The aim of this paper is to investigate the inline force and bow wave height on a vertical cylinder moving at a constant forward speed in calm water and in regular waves. A series of physical model tests has been performed to investigate the effect the waves have on both the inline force and the bow wave height as well as to validate a Computational Fluid Dynamics (CFD) model that was developed using Caelus open source code. A stationary mesh was used in the CFD model and a new wave library was created based on the relaxation zone technique to incorporate the effect of adding a current with velocity equal to the speed of the moving cylinder while still generating the targeted wave field. The CFD results were compared to the physical measurements for the following cases: (1) generation of regular waves and current, (2) inline force and bow wave height on the cylinder moving in calm water and (3) inline force and bow wave height on the cylinder moving in regular waves. It was found from the model tests that both the inline force and bow wave height increased as cylinder speed increased. The maximum inline force and bow wave height measured on a stationary cylinder subjected to waves was amplified up to 9.6 and 2.7 times, respectively depending on the cylinder speed in case 3, which indicated a nonlinear relationship between the variation in maximum inline force and bow wave height due to wave–current interaction. The capability of the CFD model has been illustrated by the very good agreement (errors of about 3.0%) achieved with respect to the experiments for the different conditions of increasing complexity tested in this study.

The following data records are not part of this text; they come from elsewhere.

(* ===== verification/KtError.v ===== *)
(** Bridge errors and their wire codes ([error.rs]).

    [KtError] and its [code] and [Display] are the bridge's own.  A [tonic::Status] belongs to the
    gRPC library: the model sees it through the accessors the bridge calls, with the code type a
    parameter ([GrpcCode]); its causes are values of the standard [Error] trait, observed through
    [Display], the downcast to [tonic::TimeoutExpired] and [source]. *)

From S2P Require Import Prelude Abi.

Inductive KtError :=
| InvalidArgument (message : string)
| StaleHandle
| WrongHandleKind
| Shutdown
| WorkerShutDown
| Cancelled
| BufferTooSmall
| Failed (message : string).

#[export] Instance KtError_eq_dec : EqDecision KtError.
Proof. solve_decision. Defined.

Definition code (e : KtError) : Z :=
  match e with
  | InvalidArgument _ => KT_ERR_INVALID_ARGUMENT
  | StaleHandle => KT_ERR_STALE_HANDLE
  | WrongHandleKind => KT_ERR_WRONG_HANDLE_KIND
  | Shutdown => KT_ERR_SHUTDOWN
  | WorkerShutDown => KT_ERR_WORKER_SHUT_DOWN
  | Cancelled => KT_ERR_CANCELLED
  | BufferTooSmall => KT_ERR_BUFFER_TOO_SMALL
  | Failed _ => KT_ERR_FAILED
  end.

(** The [#[error(..)]] attributes: [KtError]'s [Display]. *)
Definition error_to_string (e : KtError) : string :=
  match e with
  | InvalidArgument message => "invalid argument: " +:+ message
  | StaleHandle => "stale handle"
  | WrongHandleKind => "handle is not of the expected kind"
  | Shutdown => "runtime is shutting down"
  | WorkerShutDown => "worker already shut down"
  | Cancelled => "cancelled"
  | BufferTooSmall => "buffer too small"
  | Failed message => message
  end.

(** [From<anyhow::Error>] and [From<prost::DecodeError>], on the texts those libraries format. *)
Definition from_anyhow (alternate_text : string) : KtError := Failed alternate_text.
Definition from_decode_error (text : string) : KtError :=
  InvalidArgument ("could not decode protobuf: " +:+ text).

Abbreviation KtResult A := (result KtError A).

(** ** gRPC status codes *)

(** An error value behind [&dyn std::error::Error]. *)
Inductive StdError :=
| MkStdError (text : string) (is_timeout_expired : bool) (source : option StdError).

(** [tonic::Code]: what the bridge uses of it. *)
Class GrpcCode (C : Type) := {
  code_i32 : C -> Z;
  code_debug : C -> string;
  grpc_cancelled : C;
  grpc_deadline_exceeded : C;
  #[global] grpc_code_eq_dec :: EqDecision C;
}.

(** [tonic::Status] as the bridge reads it. *)
Record Status {C : Type} := {
  status_code_of : C;
  status_text : string;
  status_details : list byte;
  status_source : option StdError;
}.
Arguments Status C : clear implicits.

(** The causes a [while let Some(error) = cause] loop visits, outermost first. *)
Fixpoint error_causes (e : StdError) : list StdError :=
  e :: match e with
       | MkStdError _ _ None => []
       | MkStdError _ _ (Some e') => error_causes e'
       end.
Definition causes (cause : option StdError) : list StdError :=
  match cause with None => [] | Some e => error_causes e end.

Definition is_timeout (e : StdError) : bool :=
  match e with MkStdError _ t _ => t end.
Definition error_text (e : StdError) : string :=
  match e with MkStdError t _ _ => t end.

(** The loop of [grpc_status_code]: whether it reaches a [TimeoutExpired]. *)
Fixpoint cause_is_timeout (e : StdError) : bool :=
  match e with
  | MkStdError _ true _ => true
  | MkStdError _ false None => false
  | MkStdError _ false (Some e') => cause_is_timeout e'
  end.

(** Induction along the source chain. *)
Lemma std_error_ind (P : StdError -> Prop) :
  (forall t b, P (MkStdError t b None)) ->
  (forall t b e, P e -> P (MkStdError t b (Some e))) ->
  forall e, P e.
Proof. intros H0 HS. fix IH 1. intros [t b [e|]]; [apply HS, IH|apply H0]. Qed.

Section grpc.
Context {C : Type} `{GrpcCode C}.

Definition grpc_status_code (status : Status C) : Z :=
  if decide (status_code_of status = grpc_cancelled) then
    match status_source status with
    | Some e =>
        if cause_is_timeout e then code_i32 grpc_deadline_exceeded
        else code_i32 (status_code_of status)
    | None => code_i32 (status_code_of status)
    end
  else code_i32 (status_code_of status).

(** ** Lemmas *)

Lemma cause_is_timeout_spec e :
  cause_is_timeout e = true <-> exists c, c ∈ error_causes e /\ is_timeout c = true.
Proof.
  induction e as [t [] | t [] e IH] using std_error_ind; cbn [cause_is_timeout error_causes].
  - split; [|done]. intros _. eexists. split; [by left|done].
  - set_solver.
  - split; [|done]. intros _. eexists. split; [by left|done].
  - rewrite IH. set_solver.
Qed.

(** ** Properties *)

(** Only a local transport deadline is relabelled: the reported code is DEADLINE_EXCEEDED
    exactly when the status is CANCELLED and some error of its whole source chain, at any depth,
    is tonic's [TimeoutExpired]; every other status, in particular a server's own cancellation
    whatever its message, keeps its code. *)
Theorem grpc_status_code_spec (status : Status C) :
  grpc_status_code status =
    if decide (status_code_of status = grpc_cancelled /\
               Exists (fun c => is_timeout c = true) (causes (status_source status)))
    then code_i32 grpc_deadline_exceeded
    else code_i32 (status_code_of status).
Proof.
  unfold grpc_status_code, causes. case_decide as H1; case_decide as H2; try naive_solver.
  - destruct H2 as [_ H2]. destruct (status_source status) as [e|]; [|by inversion H2].
    apply Exists_exists, cause_is_timeout_spec in H2. by rewrite H2.
  - destruct (status_source status) as [e|]; [|done].
    destruct (cause_is_timeout e) eqn:E; [|done]. exfalso. apply H2. split; [done|].
    by apply Exists_exists, cause_is_timeout_spec.
Qed.
End grpc.

(** The JVM can tell every outcome apart by its status alone: an error's code is never success
    nor the panic code, it is negative and so never collides with a gRPC status, and two errors
    with the same code are the same variant. *)
Theorem error_codes_separate (e e' : KtError) :
  code e <> KT_OK /\ code e <> KT_ERR_PANIC /\ KT_ERR_BUFFER_TOO_SMALL <= code e < KT_ERR_PANIC /\
  (code e = code e' ->
   match e, e' with
   | InvalidArgument _, InvalidArgument _ | Failed _, Failed _ => True
   | _, _ => e = e'
   end).
Proof. destruct e, e'; cbv; naive_solver. Qed.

本文的目的是研究在静水和规则波浪中以恒定前进速度移动的垂直圆柱体上的直线力和船首波高。已经进行了一系列物理模型测试，以研究波浪对轴向力和弓波高度的影响，并验证使用 Caelus 开源代码开发的计算流体动力学 (CFD) 模型。在 CFD 模型中使用了静止网格，并基于松弛区技术创建了一个新的波库，以结合添加速度等于移动圆柱体速度的电流的效果，同时仍生成目标波场。将 CFD 结果与以下情况的物理测量结果进行比较：(1) 产生规则波和电流，(2) 在静水中移动的圆柱体上的轴向力和首波高度； (3) 在规则波浪中移动的圆柱体上的轴向力和首波高度。从模型试验中发现，随着油缸速度的增加，直线力和船首波高都增加。在受波浪作用的静止圆柱体上测得的最大直列力和首波高度分别放大了 9.6 倍和 2.7 倍，这取决于案例 3 中的圆柱体速度，这表明最大直列力的变化与首波之间存在非线性关系波-流相互作用引起的高度。CFD 模型的能力通过在本研究中测试的复杂性不断增加的不同条件下的实验获得的非常好的一致性（约 3.0% 的误差）得到了说明。